## [Exercise aim]
In exact form, please repeat the records from their opening line down to the line with "subseq (c :: t) (c :: s).", including that line.

START Excerpted records

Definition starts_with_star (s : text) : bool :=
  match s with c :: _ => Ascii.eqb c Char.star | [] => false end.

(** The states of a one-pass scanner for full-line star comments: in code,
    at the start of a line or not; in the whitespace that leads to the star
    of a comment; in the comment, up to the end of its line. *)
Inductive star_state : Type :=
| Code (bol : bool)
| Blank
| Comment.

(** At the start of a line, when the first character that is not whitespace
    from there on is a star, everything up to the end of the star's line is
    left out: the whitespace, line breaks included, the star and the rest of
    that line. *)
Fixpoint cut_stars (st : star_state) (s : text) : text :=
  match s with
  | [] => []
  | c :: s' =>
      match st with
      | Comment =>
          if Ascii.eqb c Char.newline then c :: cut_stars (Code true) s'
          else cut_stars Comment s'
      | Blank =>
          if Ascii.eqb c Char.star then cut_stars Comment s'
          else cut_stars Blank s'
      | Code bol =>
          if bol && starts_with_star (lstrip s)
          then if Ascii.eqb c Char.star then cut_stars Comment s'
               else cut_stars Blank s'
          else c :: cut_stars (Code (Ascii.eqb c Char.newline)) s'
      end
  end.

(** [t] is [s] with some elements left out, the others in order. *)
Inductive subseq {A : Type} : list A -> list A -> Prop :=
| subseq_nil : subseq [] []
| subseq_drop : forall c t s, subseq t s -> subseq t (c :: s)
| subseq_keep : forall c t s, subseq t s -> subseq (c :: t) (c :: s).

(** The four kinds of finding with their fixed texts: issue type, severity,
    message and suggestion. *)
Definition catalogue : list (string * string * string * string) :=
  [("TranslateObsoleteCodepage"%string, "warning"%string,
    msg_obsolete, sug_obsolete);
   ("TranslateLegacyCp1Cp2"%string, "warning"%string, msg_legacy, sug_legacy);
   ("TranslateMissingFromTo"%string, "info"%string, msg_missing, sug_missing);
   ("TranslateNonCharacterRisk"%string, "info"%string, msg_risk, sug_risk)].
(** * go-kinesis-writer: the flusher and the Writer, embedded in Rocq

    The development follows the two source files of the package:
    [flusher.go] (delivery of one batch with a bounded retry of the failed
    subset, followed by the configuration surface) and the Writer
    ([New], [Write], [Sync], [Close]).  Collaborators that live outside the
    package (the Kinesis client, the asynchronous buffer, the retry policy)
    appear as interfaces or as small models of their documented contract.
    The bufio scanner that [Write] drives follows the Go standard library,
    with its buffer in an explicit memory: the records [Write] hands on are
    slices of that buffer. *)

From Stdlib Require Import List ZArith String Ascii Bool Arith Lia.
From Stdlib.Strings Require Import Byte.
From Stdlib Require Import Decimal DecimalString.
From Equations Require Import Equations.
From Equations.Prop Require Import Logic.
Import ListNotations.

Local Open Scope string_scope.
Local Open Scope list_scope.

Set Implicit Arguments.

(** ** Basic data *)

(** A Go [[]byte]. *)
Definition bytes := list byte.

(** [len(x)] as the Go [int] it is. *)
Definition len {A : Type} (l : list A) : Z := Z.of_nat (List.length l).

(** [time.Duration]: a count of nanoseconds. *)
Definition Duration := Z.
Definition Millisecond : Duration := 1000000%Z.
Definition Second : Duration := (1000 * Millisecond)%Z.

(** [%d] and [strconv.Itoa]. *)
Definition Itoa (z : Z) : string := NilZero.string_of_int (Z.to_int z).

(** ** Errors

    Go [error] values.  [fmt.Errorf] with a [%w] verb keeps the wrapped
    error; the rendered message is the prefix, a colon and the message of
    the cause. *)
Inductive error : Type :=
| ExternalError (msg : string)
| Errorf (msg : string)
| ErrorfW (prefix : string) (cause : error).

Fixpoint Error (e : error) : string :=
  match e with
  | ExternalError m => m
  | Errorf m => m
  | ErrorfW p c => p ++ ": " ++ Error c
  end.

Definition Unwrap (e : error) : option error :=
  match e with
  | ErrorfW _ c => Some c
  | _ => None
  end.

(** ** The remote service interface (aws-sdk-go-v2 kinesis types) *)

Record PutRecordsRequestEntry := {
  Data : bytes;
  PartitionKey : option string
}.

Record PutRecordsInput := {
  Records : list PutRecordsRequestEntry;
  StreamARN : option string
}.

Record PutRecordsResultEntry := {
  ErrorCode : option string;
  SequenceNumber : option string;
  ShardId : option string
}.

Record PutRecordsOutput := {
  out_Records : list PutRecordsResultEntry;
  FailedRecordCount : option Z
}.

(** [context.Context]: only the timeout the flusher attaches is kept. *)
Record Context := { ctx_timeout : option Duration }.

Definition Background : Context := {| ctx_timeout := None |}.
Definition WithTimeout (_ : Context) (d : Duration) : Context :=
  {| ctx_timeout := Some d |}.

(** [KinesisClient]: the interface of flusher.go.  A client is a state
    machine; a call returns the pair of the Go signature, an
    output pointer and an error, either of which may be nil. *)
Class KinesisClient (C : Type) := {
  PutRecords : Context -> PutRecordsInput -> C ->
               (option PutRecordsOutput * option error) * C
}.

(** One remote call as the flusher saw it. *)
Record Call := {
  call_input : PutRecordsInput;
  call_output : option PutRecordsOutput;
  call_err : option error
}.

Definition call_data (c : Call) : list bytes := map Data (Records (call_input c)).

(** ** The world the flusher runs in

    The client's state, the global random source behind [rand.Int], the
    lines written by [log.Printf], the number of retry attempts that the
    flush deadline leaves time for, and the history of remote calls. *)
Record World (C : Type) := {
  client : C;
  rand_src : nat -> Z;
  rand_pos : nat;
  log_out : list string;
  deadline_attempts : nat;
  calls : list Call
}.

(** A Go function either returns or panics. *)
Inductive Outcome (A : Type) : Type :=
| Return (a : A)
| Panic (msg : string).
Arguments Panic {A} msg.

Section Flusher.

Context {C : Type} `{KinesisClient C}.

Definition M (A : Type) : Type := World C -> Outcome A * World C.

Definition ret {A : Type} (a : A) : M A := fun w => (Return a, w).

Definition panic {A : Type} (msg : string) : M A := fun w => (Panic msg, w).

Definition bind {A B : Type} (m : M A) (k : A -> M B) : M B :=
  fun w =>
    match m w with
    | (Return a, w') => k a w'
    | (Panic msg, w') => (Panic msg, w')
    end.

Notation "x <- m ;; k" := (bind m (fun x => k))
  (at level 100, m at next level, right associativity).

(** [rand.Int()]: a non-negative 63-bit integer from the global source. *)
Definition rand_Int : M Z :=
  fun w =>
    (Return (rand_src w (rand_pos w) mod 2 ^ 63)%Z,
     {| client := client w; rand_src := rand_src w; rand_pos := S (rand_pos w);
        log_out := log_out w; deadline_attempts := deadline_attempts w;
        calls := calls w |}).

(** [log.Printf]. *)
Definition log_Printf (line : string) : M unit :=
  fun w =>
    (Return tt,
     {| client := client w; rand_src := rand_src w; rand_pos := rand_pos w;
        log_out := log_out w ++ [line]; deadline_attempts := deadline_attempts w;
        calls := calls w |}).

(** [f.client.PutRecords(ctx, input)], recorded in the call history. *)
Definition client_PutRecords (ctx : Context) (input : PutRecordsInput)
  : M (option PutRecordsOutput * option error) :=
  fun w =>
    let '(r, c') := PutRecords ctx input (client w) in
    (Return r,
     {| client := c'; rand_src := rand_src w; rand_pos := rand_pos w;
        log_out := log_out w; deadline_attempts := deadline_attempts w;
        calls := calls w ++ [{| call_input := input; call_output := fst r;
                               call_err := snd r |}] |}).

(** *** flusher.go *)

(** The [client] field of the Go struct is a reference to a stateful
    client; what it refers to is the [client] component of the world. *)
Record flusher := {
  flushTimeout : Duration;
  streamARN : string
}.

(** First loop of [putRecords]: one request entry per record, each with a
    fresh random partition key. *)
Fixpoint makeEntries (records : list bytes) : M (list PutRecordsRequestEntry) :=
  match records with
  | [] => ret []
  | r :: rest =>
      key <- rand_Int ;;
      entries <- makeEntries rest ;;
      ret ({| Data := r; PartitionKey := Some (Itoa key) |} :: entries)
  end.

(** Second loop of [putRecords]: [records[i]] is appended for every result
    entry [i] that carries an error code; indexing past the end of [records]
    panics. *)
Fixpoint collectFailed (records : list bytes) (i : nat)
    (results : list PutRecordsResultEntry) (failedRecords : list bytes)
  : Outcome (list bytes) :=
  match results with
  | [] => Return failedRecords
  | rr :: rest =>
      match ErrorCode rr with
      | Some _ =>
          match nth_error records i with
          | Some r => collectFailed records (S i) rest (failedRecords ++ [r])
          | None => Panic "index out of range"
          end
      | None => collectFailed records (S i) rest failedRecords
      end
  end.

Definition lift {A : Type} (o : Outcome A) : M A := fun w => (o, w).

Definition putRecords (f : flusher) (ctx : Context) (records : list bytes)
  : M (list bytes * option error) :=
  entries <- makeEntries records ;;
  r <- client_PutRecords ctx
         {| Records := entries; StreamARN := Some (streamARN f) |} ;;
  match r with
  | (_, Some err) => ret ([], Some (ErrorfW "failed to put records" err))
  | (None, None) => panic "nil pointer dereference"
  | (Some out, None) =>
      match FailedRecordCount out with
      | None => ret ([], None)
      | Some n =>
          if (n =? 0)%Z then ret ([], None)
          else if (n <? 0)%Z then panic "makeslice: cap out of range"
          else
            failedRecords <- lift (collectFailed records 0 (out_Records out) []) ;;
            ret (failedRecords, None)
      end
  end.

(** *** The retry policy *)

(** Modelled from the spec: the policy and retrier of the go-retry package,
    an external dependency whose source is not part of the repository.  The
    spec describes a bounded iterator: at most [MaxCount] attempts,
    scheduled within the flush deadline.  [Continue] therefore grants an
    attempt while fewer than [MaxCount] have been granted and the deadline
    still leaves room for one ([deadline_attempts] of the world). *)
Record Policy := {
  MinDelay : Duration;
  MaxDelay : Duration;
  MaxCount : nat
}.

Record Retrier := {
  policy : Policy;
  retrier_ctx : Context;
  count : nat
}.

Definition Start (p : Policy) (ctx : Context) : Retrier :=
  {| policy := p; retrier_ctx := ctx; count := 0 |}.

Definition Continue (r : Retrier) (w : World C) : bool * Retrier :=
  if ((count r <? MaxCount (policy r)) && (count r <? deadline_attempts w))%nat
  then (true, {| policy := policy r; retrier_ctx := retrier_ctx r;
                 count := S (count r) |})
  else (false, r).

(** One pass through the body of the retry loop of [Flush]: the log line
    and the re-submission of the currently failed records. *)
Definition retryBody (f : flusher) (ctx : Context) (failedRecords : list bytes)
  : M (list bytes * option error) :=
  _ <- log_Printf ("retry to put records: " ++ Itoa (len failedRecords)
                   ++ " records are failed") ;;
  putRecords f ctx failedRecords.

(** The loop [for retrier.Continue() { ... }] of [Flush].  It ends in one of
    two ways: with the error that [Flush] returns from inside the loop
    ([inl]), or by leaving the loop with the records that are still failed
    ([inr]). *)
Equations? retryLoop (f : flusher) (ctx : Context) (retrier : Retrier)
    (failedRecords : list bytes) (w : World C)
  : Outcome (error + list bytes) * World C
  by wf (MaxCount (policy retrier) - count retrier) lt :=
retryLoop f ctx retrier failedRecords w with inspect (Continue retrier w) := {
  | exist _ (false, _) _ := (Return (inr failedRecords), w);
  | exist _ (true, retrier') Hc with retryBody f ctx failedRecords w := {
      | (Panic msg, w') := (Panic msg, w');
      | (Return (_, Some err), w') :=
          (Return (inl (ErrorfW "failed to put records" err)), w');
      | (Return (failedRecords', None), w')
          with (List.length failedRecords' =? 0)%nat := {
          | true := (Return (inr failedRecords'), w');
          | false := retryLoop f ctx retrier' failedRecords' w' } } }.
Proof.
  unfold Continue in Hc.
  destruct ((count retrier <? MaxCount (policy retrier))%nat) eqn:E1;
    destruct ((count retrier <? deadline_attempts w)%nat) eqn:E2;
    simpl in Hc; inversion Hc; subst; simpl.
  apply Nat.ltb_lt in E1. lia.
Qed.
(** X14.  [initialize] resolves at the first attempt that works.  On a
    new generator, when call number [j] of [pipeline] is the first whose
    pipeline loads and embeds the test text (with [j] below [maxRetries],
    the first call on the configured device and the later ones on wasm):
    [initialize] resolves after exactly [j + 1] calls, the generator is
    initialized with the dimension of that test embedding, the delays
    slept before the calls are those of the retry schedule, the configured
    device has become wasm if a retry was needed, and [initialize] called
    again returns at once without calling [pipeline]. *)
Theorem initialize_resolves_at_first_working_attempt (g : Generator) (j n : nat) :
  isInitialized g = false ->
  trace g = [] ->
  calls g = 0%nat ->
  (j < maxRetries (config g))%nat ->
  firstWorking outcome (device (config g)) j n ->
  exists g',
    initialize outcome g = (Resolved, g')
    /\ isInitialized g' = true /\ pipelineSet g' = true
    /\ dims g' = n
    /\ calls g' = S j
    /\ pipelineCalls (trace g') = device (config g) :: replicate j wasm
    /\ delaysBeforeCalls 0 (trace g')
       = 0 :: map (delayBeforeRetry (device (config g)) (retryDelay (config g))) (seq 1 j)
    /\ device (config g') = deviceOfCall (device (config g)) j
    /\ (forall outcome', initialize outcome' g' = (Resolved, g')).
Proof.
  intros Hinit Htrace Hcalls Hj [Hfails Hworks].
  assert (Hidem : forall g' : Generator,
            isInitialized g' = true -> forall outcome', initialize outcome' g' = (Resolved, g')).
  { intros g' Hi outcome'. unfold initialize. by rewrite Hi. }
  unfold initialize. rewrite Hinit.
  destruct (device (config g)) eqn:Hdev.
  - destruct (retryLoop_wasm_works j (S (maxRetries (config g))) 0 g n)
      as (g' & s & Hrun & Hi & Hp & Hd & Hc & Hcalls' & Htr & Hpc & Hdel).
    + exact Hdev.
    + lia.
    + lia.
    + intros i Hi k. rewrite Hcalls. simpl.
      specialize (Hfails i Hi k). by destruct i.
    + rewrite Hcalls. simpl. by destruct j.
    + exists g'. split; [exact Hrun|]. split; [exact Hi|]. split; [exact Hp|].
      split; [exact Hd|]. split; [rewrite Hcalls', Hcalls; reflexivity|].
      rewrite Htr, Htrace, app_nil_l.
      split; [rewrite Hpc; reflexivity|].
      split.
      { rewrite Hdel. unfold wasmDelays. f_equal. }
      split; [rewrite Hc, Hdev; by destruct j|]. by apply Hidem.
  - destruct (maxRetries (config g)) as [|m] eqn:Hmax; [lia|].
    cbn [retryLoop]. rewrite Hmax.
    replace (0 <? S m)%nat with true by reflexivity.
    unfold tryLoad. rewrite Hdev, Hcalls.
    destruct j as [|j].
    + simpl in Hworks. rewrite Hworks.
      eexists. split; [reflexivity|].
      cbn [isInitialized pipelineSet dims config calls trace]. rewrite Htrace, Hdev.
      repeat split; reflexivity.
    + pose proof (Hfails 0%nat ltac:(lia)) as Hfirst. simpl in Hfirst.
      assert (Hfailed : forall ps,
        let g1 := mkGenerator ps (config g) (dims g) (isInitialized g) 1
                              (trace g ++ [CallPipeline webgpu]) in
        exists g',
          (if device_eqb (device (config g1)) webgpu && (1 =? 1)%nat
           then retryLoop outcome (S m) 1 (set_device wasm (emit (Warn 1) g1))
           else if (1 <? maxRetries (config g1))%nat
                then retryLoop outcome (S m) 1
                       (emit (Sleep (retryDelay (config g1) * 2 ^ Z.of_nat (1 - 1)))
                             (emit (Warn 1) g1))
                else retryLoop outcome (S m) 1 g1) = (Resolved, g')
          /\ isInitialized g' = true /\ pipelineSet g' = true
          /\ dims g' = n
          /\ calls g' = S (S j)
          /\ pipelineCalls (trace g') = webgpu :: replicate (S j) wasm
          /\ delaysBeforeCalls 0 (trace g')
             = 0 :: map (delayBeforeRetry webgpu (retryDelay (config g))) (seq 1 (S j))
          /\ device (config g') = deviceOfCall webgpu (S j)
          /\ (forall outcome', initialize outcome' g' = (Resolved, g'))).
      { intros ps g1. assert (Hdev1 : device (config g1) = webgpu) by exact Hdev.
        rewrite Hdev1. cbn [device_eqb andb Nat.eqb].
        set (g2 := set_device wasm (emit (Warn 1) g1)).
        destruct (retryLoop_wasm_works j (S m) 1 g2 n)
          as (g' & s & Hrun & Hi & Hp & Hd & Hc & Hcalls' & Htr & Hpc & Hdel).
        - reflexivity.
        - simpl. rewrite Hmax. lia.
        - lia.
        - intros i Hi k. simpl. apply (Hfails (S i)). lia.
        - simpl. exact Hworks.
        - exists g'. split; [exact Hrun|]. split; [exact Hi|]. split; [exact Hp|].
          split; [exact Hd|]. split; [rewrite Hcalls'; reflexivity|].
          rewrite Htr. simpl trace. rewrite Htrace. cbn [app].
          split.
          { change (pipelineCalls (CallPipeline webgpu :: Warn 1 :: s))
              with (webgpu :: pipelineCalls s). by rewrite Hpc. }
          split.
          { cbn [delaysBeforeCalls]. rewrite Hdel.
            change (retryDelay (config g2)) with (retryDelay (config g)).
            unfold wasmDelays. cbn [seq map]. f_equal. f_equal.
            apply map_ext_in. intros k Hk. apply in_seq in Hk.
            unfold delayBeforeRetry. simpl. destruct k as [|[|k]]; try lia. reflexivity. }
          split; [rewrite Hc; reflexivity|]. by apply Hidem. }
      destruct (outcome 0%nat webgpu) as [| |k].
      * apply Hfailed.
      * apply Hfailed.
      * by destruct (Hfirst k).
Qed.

END Excerpted records

## [Output below]
Definition starts_with_star (s : text) : bool :=
  match s with c :: _ => Ascii.eqb c Char.star | [] => false end.

(** The states of a one-pass scanner for full-line star comments: in code,
    at the start of a line or not; in the whitespace that leads to the star
    of a comment; in the comment, up to the end of its line. *)
Inductive star_state : Type :=
| Code (bol : bool)
| Blank
| Comment.

(** At the start of a line, when the first character that is not whitespace
    from there on is a star, everything up to the end of the star's line is
    left out: the whitespace, line breaks included, the star and the rest of
    that line. *)
Fixpoint cut_stars (st : star_state) (s : text) : text :=
  match s with
  | [] => []
  | c :: s' =>
      match st with
      | Comment =>
          if Ascii.eqb c Char.newline then c :: cut_stars (Code true) s'
          else cut_stars Comment s'
      | Blank =>
          if Ascii.eqb c Char.star then cut_stars Comment s'
          else cut_stars Blank s'
      | Code bol =>
          if bol && starts_with_star (lstrip s)
          then if Ascii.eqb c Char.star then cut_stars Comment s'
               else cut_stars Blank s'
          else c :: cut_stars (Code (Ascii.eqb c Char.newline)) s'
      end
  end.

(** [t] is [s] with some elements left out, the others in order. *)
Inductive subseq {A : Type} : list A -> list A -> Prop :=
| subseq_nil : subseq [] []
| subseq_drop : forall c t s, subseq t s -> subseq t (c :: s)
| subseq_keep : forall c t s, subseq t s -> subseq (c :: t) (c :: s).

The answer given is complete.